Researchers have been blaming earthquakes in the Ohio region on fracking for about three years. According to a previous Inquisitr report, in December 2010 the Northstar 1 deep injection well began its efforts to deposit the toxic waste water produced by hydraulic fracturing. In 2011, the area began experiencing small earth quakes for the first time. New Scientist reported that waste water from Pennsylvania is deposited through this well, and as soon as this practice began in Ohio, the quakes in the area began too.
Geologists in Ohio have now linked seismic activity in a geologic formation within the Appalachian Mountains to fracking. The Associated Press reported that, due to these findings, Ohio began implementing issuing new, far stricter permit conditions on Friday. These new conditions are among the nation's strictest on fracking. The permit conditions were implemented after the state geological investigation of five small quakes in the Appalachian foothills found that fracking the Utica Shale probably increased pressure on a previously undiscovered fault. State Oil & Gas Chief Rick Simmers called the fracking and quake link "probable."

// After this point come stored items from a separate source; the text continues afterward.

(** * Preference coordinator of the portfolio site

    A shallow embedding of the two scripts of the repository:

    - [ThemeManager] (the class that resolves, applies and persists the
      theme and language preferences), and
    - [HeroToggle] (theme.js, the hero-image toggler).

    The browser objects the scripts talk to ([localStorage], the root
    element's [classList], attributes and inline style, the other elements,
    timers, listeners, dispatched events, the console) are fields of one
    explicit page state; every method of the class is a computation in a
    small state-and-exception monad over that state, and every call that
    changes something outside the script is also appended to a log, in the
    order the script makes it.

    Modelling choices:
    - a value that may be [null] or [undefined] is an [option]; truthiness
      is [truthy];
    - an object literal used as a dictionary is a [gmap] over its own
      properties, and it inherits from [Object.prototype]: a read of a
      property the literal does not give is answered by the page's realm,
      which also says what a read on a built-in object gives and how such
      a value is written as a string;
    - the elements other than the root are a flat list in document order,
      those inside the head first, looked up by id, tag or attribute as
      the script does;
    - the documents are those in which an element the scripts write text
      into (a tagged element, the title, the toggle button) has no element
      children, so that the write replaces its text and nothing else, and
      in which the root carries no text key;
    - the language selector offers the supported codes as its options;
    - a timer or listener holds the closure it was given as a constructor
      of [Callback] or [Listener]; timers may fire in any order;
    - a reload builds a fresh page from the document as authored, keeping
      the storage and the environment's signals;
    - storage and [matchMedia] are available: [getItem], [setItem],
      [removeItem] and the media query do not throw. *)

From Stdlib Require Import Ascii String.
From stdpp Require Import gmap strings list fin_maps.
(** One iteration of the [while] loop.  The handler assigns
    [game.stage = DONE] on the object the engine returned; the command reads
    that object only through [game] afterwards, so the assignment is the
    update of the local state. *)
Definition turn (player : string) (period : option WaitingPeriod)
  : M R (option GameState) :=
  try_catch
    ((* wait for user action *)
     game <- handlePlayerAction player period ;;
     editWithGame game (from_option editRejected false period) ;;
     ret game)
    (fun _ =>
       (* if player has not acted within time limit, consider it as quitting the game *)
       game <- call_performGameAction player QUIT ;;
       emit (MessageReply "you didn't act within the time limit, please start another game!") ;;
       ret (setStage DONE <$> game)).

(** The [while] loop; each iteration goes through one waiting period, and
    when none is left the iteration stops at its open collector. *)
Fixpoint playTurns (player : string) (turns : list WaitingPeriod)
    (game : option GameState) : M R (option GameState) :=
  if inPlay game then
    match turns with
    | period :: rest =>
        game' <- turn player (Some period) ;;
        playTurns player rest game'
    | [] => turn player None
    end
  else ret game.

(** [args.finished] and the result of [args.rest('integer')]. *)
Record Args := { finished : bool; rest_integer : option Z }.

(** The body of the outer [try] of [messageRun]; [Some tt] is [return msg]. *)
Definition messageRunBody (message : Message) (args : Args) (coins : string -> Z)
    (turns : list WaitingPeriod) : M R (option unit) :=
  amount <-
    (if finished args then ret DEFAULT_BET
     else match rest_integer args with
          | Some n => ret n
          | None => raise (CodeyUserError "please enter a valid bet amount.")
          end) ;;
  (* [typeof bet === 'string'] never holds: the resolver gives a number *)
  let validateRes := validateBetAmount amount in
  (if truthy validateRes
   then (* if validation function returns an error message, then send it *)
        raise (CodeyUserError validateRes)
   else ret tt) ;;
  (* check player balance and see if it can cover the bet amount *)
  playerBalance <- getCoinBalanceByUserId coins (id (author message)) ;;
  (if playerBalance <? amount
   then raise (CodeyUserError
                 ("you don't have enough coins to place that bet. "
                    +:+ getEmojiByName "codey_sad"))
   else ret tt) ;;
  (* initialize the game *)
  game <- call_startGame amount (id (author message)) (channel_id message) ;;
  match game with
  | None =>
      raise (CodeyUserError "please finish your current game before starting another one!")
  | Some g =>
      (* show game initial state and setup reactions *)
      emit (MessageReplyEmbed (getEmbedFromGame g)) ;;
      (if negb (bool_decide (stage g = DONE))
       then emit (MsgReact "🇭") ;; emit (MsgReact "🇸") ;; emit (MsgReact "🇶")
       else ret tt) ;;
      (* keep handling player action until game is done *)
      game <- playTurns (id (author message)) turns (Some g) ;;
      match game with
      | Some g =>
          (* update game embed *)
          emit (MsgEdit (getEmbedFromGame g)) ;;
          (* end the game *)
          endGame (id (author message)) (getBalanceChange g) ;;
          ret (Some tt)
      | None => ret None
      end
  end.

Definition messageRun (message : Message) (args : Args) (coins : string -> Z)
    (turns : list WaitingPeriod) : M R (option unit) :=
  try_catch (messageRunBody message args coins turns)
    (fun e =>
       match e with
       | CodeyUserError text => emit (SendToUser text) ;; ret None
       | _ => ret None
       end).

End Command.

End GamesBlackjackCommand.
(** Every attribute rule found by [OLD_ATTRS_REGEXP] has a name, which
    is not empty. *)
Lemma old_attrs_name s m :
  m ∈ finditer false OLD_ATTRS_REGEXP s ->
  exists name, group m 1 = Some name /\ name <> "".
Proof.
  intros (p' & s' & H)%finditer_from_match_at.
  destruct (match_at_sets false 1 OLD_ATTRS_REGEXP _ _ _ eq_refl H)
    as [name Hn].
  exists name. split; [done|].
  exact (match_at_group_nonnull false 1 OLD_ATTRS_REGEXP _ _ _ _
           eq_refl H Hn).
Qed.

End GroupsSet.

Section ParseLine.

(** What the last two lines of [parse_line] give: the record of the
    branch taken, and the assertion. *)
Lemma parse_line_assert l r :
  parse_line l = Ok r ->
  remove " " (to_string r) = remove " " (strip l).
Proof.
  unfold parse_line. intros H. inv_bind H.
  case_bool_decide; [|done]. congruence.
Qed.

Lemma _parse_comment_kind t r :
  _parse_comment t = Ok r ->
  (exists text, r = Comment text) \/
  (exists key value, r = Metadata key value).
Proof.
  unfold _parse_comment. intros H.
  destruct (re_match false METADATA_REGEXP t) as [m|];
    [|inversion H; eauto].
  destruct (group m 1) as [key|]; [|inversion H; eauto].
  case_bool_decide; [|inversion H; eauto].
  inv_bind H. inversion H. eauto.
Qed.

Lemma _parse_instruction_kind t r :
  _parse_instruction t = Ok r -> exists target, r = Include target.
Proof.
  unfold _parse_instruction. intros H.
  destruct (re_match false INCLUDE_REGEXP t) as [m|]; [|done].
  inv_bind H. inversion H. eauto.
Qed.

Lemma _parse_header_kind t r :
  _parse_header t = Ok r -> exists version, r = Header version.
Proof.
  unfold _parse_header. intros H.
  destruct (re_match true HEADER_REGEXP t) as [m|]; [|done].
  inv_bind H. inversion H. eauto.
Qed.
Lemma yen_step_fresh_ids st G st' G' :
  yinv G0 s t weight st G → fresh_ids (B st) (c st) →
  yen_step G0 t weight st G = (Ok (Some st'), G') →
  fresh_ids (B st') (c st').
Proof.
  intros Hinv Hids Hstep.
  destruct (yen_step_shape st G _ G' Hinv Hstep)
    as (P & lP & Bc & HP & _ & Hrun & _ & _ & Ho).
  assert (fresh_ids Bc.1 Bc.2) as [Hnd Hlt].
  { apply (spurs_fresh (paths st) P (λ Bc, fresh_ids Bc.1 Bc.2))
      with (k := length P - 1) (m := 0) (Bc := (B st, c st)) (G := G) (G' := G');
      [|done| |simpl; lia|by destruct Hinv..|done|done].
    - intros c' Hc'. by apply (yinv_accepted G0 s t weight st G c').
    - intros Bc0 l Y [Hnd0 Hlt0] _ _. unfold heappush. split; simpl.
      + rewrite fmap_app. simpl.
        apply NoDup_app. split_and!; [done| |apply NoDup_singleton].
        intros n (e & Hn & He)%list_elem_of_fmap Hc%list_elem_of_singleton.
        specialize (Hlt0 _ He). lia.
      + intros e [He| ->%list_elem_of_singleton]%elem_of_app; [|simpl; lia].
        specialize (Hlt0 _ He). lia. }
  destruct (heappop Bc.1) as [[lp B']|] eqn:Hpop; [|done].
  injection Ho as ->. simpl. split.
  - rewrite (heappop_perm _ _ _ Hpop) in Hnd. simpl in Hnd.
    by apply NoDup_cons in Hnd as [_ ?].
  - intros e He. apply Hlt. by eapply heappop_rest.
Qed.

(** When the heap is empty after the spur loop, every loopless path is
    accepted. *)
Lemma yen_step_exhausted st G G' X z :
  yinv G0 s t weight st G →
  yen_step G0 t weight st G = (Ok None, G') →
  good G0 s t weight X z → X ∈ paths st.
Proof.
  intros Hinv Hstep HX.
  destruct (yen_step_shape st G _ G' Hinv Hstep)
    as (P & lP & Bc & HP & _ & _ & _ & Hall & Ho).
  destruct (heappop Bc.1) as [[lp B']|] eqn:Hpop; [done|].
  apply heappop_None in Hpop.
  destruct (decide (X ∈ paths st)) as [|HXA]; [done|]. exfalso.
  destruct (yinv_last _ _ _ _ _ _ Hinv) as (P' & lP' & HP' & _ & HgP).
  destruct (shares_longest G0 s t weight (paths st) X z P' lP')
    as (j & Hsh & Hnsh); [done..|by apply last_Some_elem_of|done|].
  destruct (Hall X z j HX HXA Hsh Hnsh I) as (e & He & _).
  rewrite Hpop in He. by apply elem_of_nil in He.
Qed.

Lemma yen_loop_exhausted n : ∀ st G st' G' X z,
  yinv G0 s t weight st G →
  yen_loop n G0 t weight st G = (Ok st', G') →
  length (paths st') < length (paths st) + n →
  good G0 s t weight X z → X ∈ paths st'.
Proof.
  induction n as [|n IH]; intros st G st' G' X z Hinv; simpl.
  - intros [= <- <-]. lia.
  - destruct (yen_step_ok G0 s t weight Hnonneg0 st G Hinv) as (o & G1 & Hrun & Hpost).
    rewrite (run_bind _ _ _ _ _ Hrun). destruct o as [st1|].
    + destruct Hpost as [Hinv1 (l & p & Hl & Hp)]. intros Hloop Hlen.
      apply (IH st1 G1 st' G'); [done..|].
      rewrite Hp, length_app. simpl. lia.
    + intros [= <- <-] _. by apply (yen_step_exhausted st G G1 X z).
Qed.

(** More turns only append. *)
Lemma yen_loop_extends n : ∀ m st G st1 G1 st2 G2,
  yinv G0 s t weight st G →
  yen_loop n G0 t weight st G = (Ok st1, G1) →
  yen_loop (n + m) G0 t weight st G = (Ok st2, G2) →
  ∃ ls ps, lengths st2 = lengths st1 ++ ls ∧ paths st2 = paths st1 ++ ps ∧
           length ls = length ps.
Proof.
  induction n as [|n IH]; intros m st G st1 G1 st2 G2 Hinv; simpl.
  - intros [= <- <-] Hloop.
    destruct (yen_loop_ok G0 s t weight Hnonneg0 m st G Hinv)
      as (st' & G' & Hloop' & _ & _ & [G'' Hinv'] & ls & ps & Hls & Hps & _).
    rewrite Hloop in Hloop'. injection Hloop' as <- <-.
    exists ls, ps. split_and!; [done..|].
    pose proof (Forall2_length _ _ _ (yi_accepted _ _ _ _ _ _ Hinv)) as H1.
    pose proof (Forall2_length _ _ _ (yi_accepted _ _ _ _ _ _ Hinv')) as H2.
    rewrite Hls, Hps, !length_app in H2. lia.
  - destruct (yen_step_ok G0 s t weight Hnonneg0 st G Hinv) as (o & Gn & Hrun & Hpost).
    rewrite !(run_bind _ _ _ _ _ Hrun). destruct o as [st'|].
    + destruct Hpost as [Hinv' _]. by apply IH.
    + intros [= <- <-] [= <- <-]. exists [], []. by rewrite !app_nil_r.
Qed.
(** A neighbor sequence with distinct keys, in label order. *)
Definition sortedGraph : GraphMetaMap :=
  {| parents := [];
     children :=
       [ ("model.proj.orders", {| nodes := [stgOrders; stgPayments] |}) ] |}.
Definition sortedPanel : LineagePanel :=
  {| _panel := None;
     eventMap := {[ "/proj" := {| projectRoot := projUri;
                                  graphMetaMap := sortedGraph |} ]} |}.

(** ** Facts about [JSMap] *)
Module JSMapFacts.
Import JSMap.

Lemma get_None_keys {V} (m : t V) k : get m k = None <-> ~ In k (keys m).
Proof.
  induction m as [|[k' v] m IH]; simpl.
  - tauto.
  - destruct (String.eqb_spec k' k) as [->|Hne].
    + split; [discriminate | intros Hn; exfalso; apply Hn; now left].
    + rewrite IH. split.
      * intros Hn [E|Hin]; [congruence | tauto].
      * intros Hn Hin. apply Hn. now right.
Qed.

Lemma get_In {V} (m : t V) k v : get m k = Some v -> In (k, v) m.
Proof.
  induction m as [|[k' v'] m IH]; simpl; [discriminate|].
  destruct (String.eqb_spec k' k) as [->|Hne].
  - intros [= ->]. now left.
  - intros Hg. right. now apply IH.
Qed.

Lemma In_get {V} (m : t V) k v :
  List.NoDup (keys m) -> In (k, v) m -> get m k = Some v.
Proof.
  induction m as [|[k' v'] m IH]; simpl; [tauto|].
  intros Hnd [E|Hin].
  - injection E as -> ->. now rewrite String.eqb_refl.
  - apply NoDup_cons_iff in Hnd as [Hni Hnd].
    destruct (String.eqb_spec k' k) as [->|Hne].
    + exfalso. apply Hni. change k with (fst (k, v)). now apply in_map.
    + now apply IH.
Qed.

Lemma get_app {V} (m m' : t V) k :
  get (m ++ m')%list k = match get m k with Some v => Some v | None => get m' k end.
Proof.
  induction m as [|[k' v'] m IH]; simpl; [reflexivity|].
  now destruct (String.eqb k' k).
Qed.
(** * CT-HYB walker: the sweep driver, its thermalization gate and the
      correlation worm, embedded from [src/impurity.ipp] and [src/worm.ipp].

    The development follows the C++ text function by function.  Member
    functions of [HybridizationSimulation] become computations in a small
    state-and-error monad over the walker record; collaborators whose code
    lives outside the two translated files (updaters, the sliding-window
    manager, the flat-histogram object, the random number generator, the
    system clock) are fields of the [Environment] class, and every call to
    one of them is recorded in a ghost trace so that statements about "which
    routine runs when" can be read off the final state.

    The first part holds the model and the vocabulary of the statements, the
    second part the facts proved about them; each part ends with the
    accumulators of [measure], the basis change of the Green's function and
    the Legendre mesh of [src/postprocess.hpp]. *)

From Stdlib Require Import ZArith Lia.

From Stdlib Require Import PrimFloat SpecFloat FloatOps FloatAxioms Uint63.

From stdpp Require Import base list strings gmap.

Local Open Scope Z_scope.

Set Warnings "-inexact-float".

(** ** Machine integers

    [int] is a 32-bit two's complement integer and [std::size_t] a 64-bit
    unsigned one.  Values are carried in [Z]; every arithmetic result is
    brought back into range with the wrap-around written out. *)

Module Int.

Definition min_int : Z := - 2 ^ 31.

Definition max_int : Z := 2 ^ 31 - 1.

Definition in_range (z : Z) : Prop := min_int <= z <= max_int.

Definition wrap (z : Z) : Z := (z + 2 ^ 31) `mod` 2 ^ 32 - 2 ^ 31.

Definition add (a b : Z) : Z := wrap (a + b).

Definition sub (a b : Z) : Z := wrap (a - b).

Definition mul (a b : Z) : Z := wrap (a * b).

(** C++ [/] and [%] truncate towards zero. *)
Definition div (a b : Z) : Z := wrap (a `quot` b).

Definition rem (a b : Z) : Z := a `rem` b.

(** [static_cast<std::size_t>] of an [int], and the conversion back when the
    value is stored in an [int] member. *)
Definition to_size_t (z : Z) : Z := z `mod` 2 ^ 64.

Definition of_size_t (z : Z) : Z := wrap z.

End Int.

(** ** Doubles

    [double] is IEEE binary64, carried by Rocq's primitive floats, so that
    products such as [0.9 * TIME_LIMIT] and comparisons are the ones the
    machine performs. *)

Module Double.

Definition of_Z (z : Z) : float :=
  if z <? 0 then (- of_uint63 (Uint63.of_Z (- z)))%float
  else of_uint63 (Uint63.of_Z z).

(** Integer part of the magnitude [m * 2^e], rounded down and rounded up. *)
Definition mag_floor (m : positive) (e : Z) : Z :=
  if 0 <=? e then Z.pos m * 2 ^ e else Z.pos m `div` 2 ^ (- e).

Definition mag_ceil (m : positive) (e : Z) : Z :=
  if 0 <=? e then Z.pos m * 2 ^ e
  else (Z.pos m + 2 ^ (- e) - 1) `div` 2 ^ (- e).

(** [std::ceil] and truncation, as mathematical integers; [None] for
    infinities and NaN. *)
Definition ceil (x : float) : option Z :=
  match Prim2SF x with
  | S754_zero _ => Some 0
  | S754_finite s m e => Some (if s then - mag_floor m e else mag_ceil m e)
  | S754_infinity _ | S754_nan => None
  end.

Definition trunc (x : float) : option Z :=
  match Prim2SF x with
  | S754_zero _ => Some 0
  | S754_finite s m e => Some (if s then - mag_floor m e else mag_floor m e)
  | S754_infinity _ | S754_nan => None
  end.

(** Conversion of a double to [int] or [long].  Out-of-range conversions are
    undefined in C++; the model returns what the x86-64 conversion
    instruction returns, the most negative value of the target type. *)
Definition cast (lo hi : Z) (v : option Z) : Z :=
  match v with
  | Some z => if (lo <=? z) && (z <=? hi) then z else lo
  | None => lo
  end.

Definition to_int (v : option Z) : Z := cast Int.min_int Int.max_int v.

Definition to_long (v : option Z) : Z := cast (- 2 ^ 63) (2 ^ 63 - 1) v.

(** [std::accumulate(first, last, 0.0)] *)
Definition accumulate (l : list float) : float :=
  foldl (fun acc x => (acc + x)%float) 0%float l.

End Double.

(** ** Operators and the correlation worm ([worm.ipp]) *)

Inductive OperatorType := CREATION_OP | ANNIHILATION_OP.

(** [OperatorTime(time, small_index)]: a time point and its tie-breaker. *)
Record OperatorTime := mkOperatorTime { time : float; small_index : Z }.

(** [psi(OperatorTime, type, flavor)] *)
Record psi := mkpsi { op_time : OperatorTime; type : OperatorType; flavor : Z }.

(** [CorrelationWorm<NumTimes>]: [times_] has [NumTimes] entries and
    [flavors_] has [2 * NumTimes]; both arrays are read by index. *)
Record CorrelationWorm := mkCorrelationWorm {
  NumTimes : nat;
  times_ : nat -> float;
  flavors_ : nat -> Z
}.

(** The loop body of [get_operators]: two [push_back]s. *)
Definition get_operators_step (w : CorrelationWorm) (ops : list psi) (it : nat)
  : list psi :=
  let ops :=
    ops ++ [mkpsi (mkOperatorTime (times_ w it)
                     (Int.mul 200 (Int.add (Z.of_nat it) 1)))
              CREATION_OP (flavors_ w (2 * it)%nat)] in
  ops ++ [mkpsi (mkOperatorTime (times_ w it)
                   (Int.mul 100 (Int.add (Z.of_nat it) 1)))
            ANNIHILATION_OP (flavors_ w (2 * it + 1)%nat)].

Definition get_operators (w : CorrelationWorm) : list psi :=
  foldl (get_operators_step w) [] (seq 0 (NumTimes w)).

Definition worm_two_distinct : CorrelationWorm :=
  mkCorrelationWorm 2 (fun i => if (i =? 0)%nat then 0.25%float else 0.75%float)
    (fun i => Z.of_nat i).

Definition worm_two_coincident : CorrelationWorm :=
  mkCorrelationWorm 2 (fun _ => 0.5%float) (fun i => Z.of_nat i).

(** The two operators [get_operators] pushes for time index [it], with the
    tie-breakers as mathematical integers. *)

Definition creation_at (w : CorrelationWorm) (it : nat) : psi :=
  mkpsi (mkOperatorTime (times_ w it) (200 * (Z.of_nat it + 1)))
    CREATION_OP (flavors_ w (2 * it)%nat).

Definition annihilation_at (w : CorrelationWorm) (it : nat) : psi :=
  mkpsi (mkOperatorTime (times_ w it) (100 * (Z.of_nat it + 1)))
    ANNIHILATION_OP (flavors_ w (2 * it + 1)%nat).

(** Two operators share their [(time, tie_breaker)] with respect to a
    notion [teq] of equal times (Leibniz equality, or [==] on doubles). *)
Definition share (teq : float -> float -> Prop) (a b : psi) : Prop :=
  teq (time (op_time a)) (time (op_time b)) /\
  small_index (op_time a) = small_index (op_time b).

(** ** Configuration spaces, the sliding window, parameters *)

(** The enumerators the driver names; [Unsupported_space] stands for any
    further enumerator, which the [switch] of [measure_every_step] sends to
    its [default] branch. *)
Inductive ConfigSpace :=
| Z_FUNCTION | G1 | Two_time_G2 | Equal_time_G1 | Equal_time_G2
| Unsupported_space.

#[global] Instance ConfigSpace_eq_dec : EqDecision ConfigSpace.
Proof. solve_decision. Defined.

Definition ConfigSpace_code (c : ConfigSpace) : nat :=
  match c with
  | Z_FUNCTION => 0 | G1 => 1 | Two_time_G2 => 2 | Equal_time_G1 => 3
  | Equal_time_G2 => 4 | Unsupported_space => 5
  end%nat.

Definition ConfigSpace_decode (n : nat) : ConfigSpace :=
  match n with
  | 0 => Z_FUNCTION | 1 => G1 | 2 => Two_time_G2 | 3 => Equal_time_G1
  | 4 => Equal_time_G2 | _ => Unsupported_space
  end%nat.

#[global] Instance ConfigSpace_countable : Countable ConfigSpace.
Proof.
  apply (inj_countable' ConfigSpace_code ConfigSpace_decode).
  intros []; reflexivity.
Defined.

Inductive ITIME_AXIS_LEFT_OR_RIGHT := ITIME_LEFT | ITIME_RIGHT.

(** What the driver can observe of the [SlidingWindowManager]. *)
Record SlidingWindowManager := mkSlidingWindowManager {
  get_n_window : Z;
  get_position_right_edge : Z;
  get_direction_move_local_window : ITIME_AXIS_LEFT_OR_RIGHT
}.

While earlier investigations had linked multiple earthquakes in Ohio to deep-injection wells, as noted in the previous report by Inquisitr, this new discovery is the first time that geologists have linked the Ohio quakes directly to fracking itself, Simmers told the Associated Press. These finding may have consequences across the nation. The associate executive director of the Interstate Oil and Gas Commission, Gerry Baker, explained that the nation's state regulators are looking into the implications of the Ohio findings. Baker explained that a consortium of states is already discussing the matter.
A two-year-old report, funded by the US government, had already noted at least two earthquakes that were caused from the direct act of fracking. The two quakes were not serious. According to the report, in Oklahoma, a magnitude 2.8 quake was blamed on fracking and in England, a magnitude 2.3 quake was also blamed on it.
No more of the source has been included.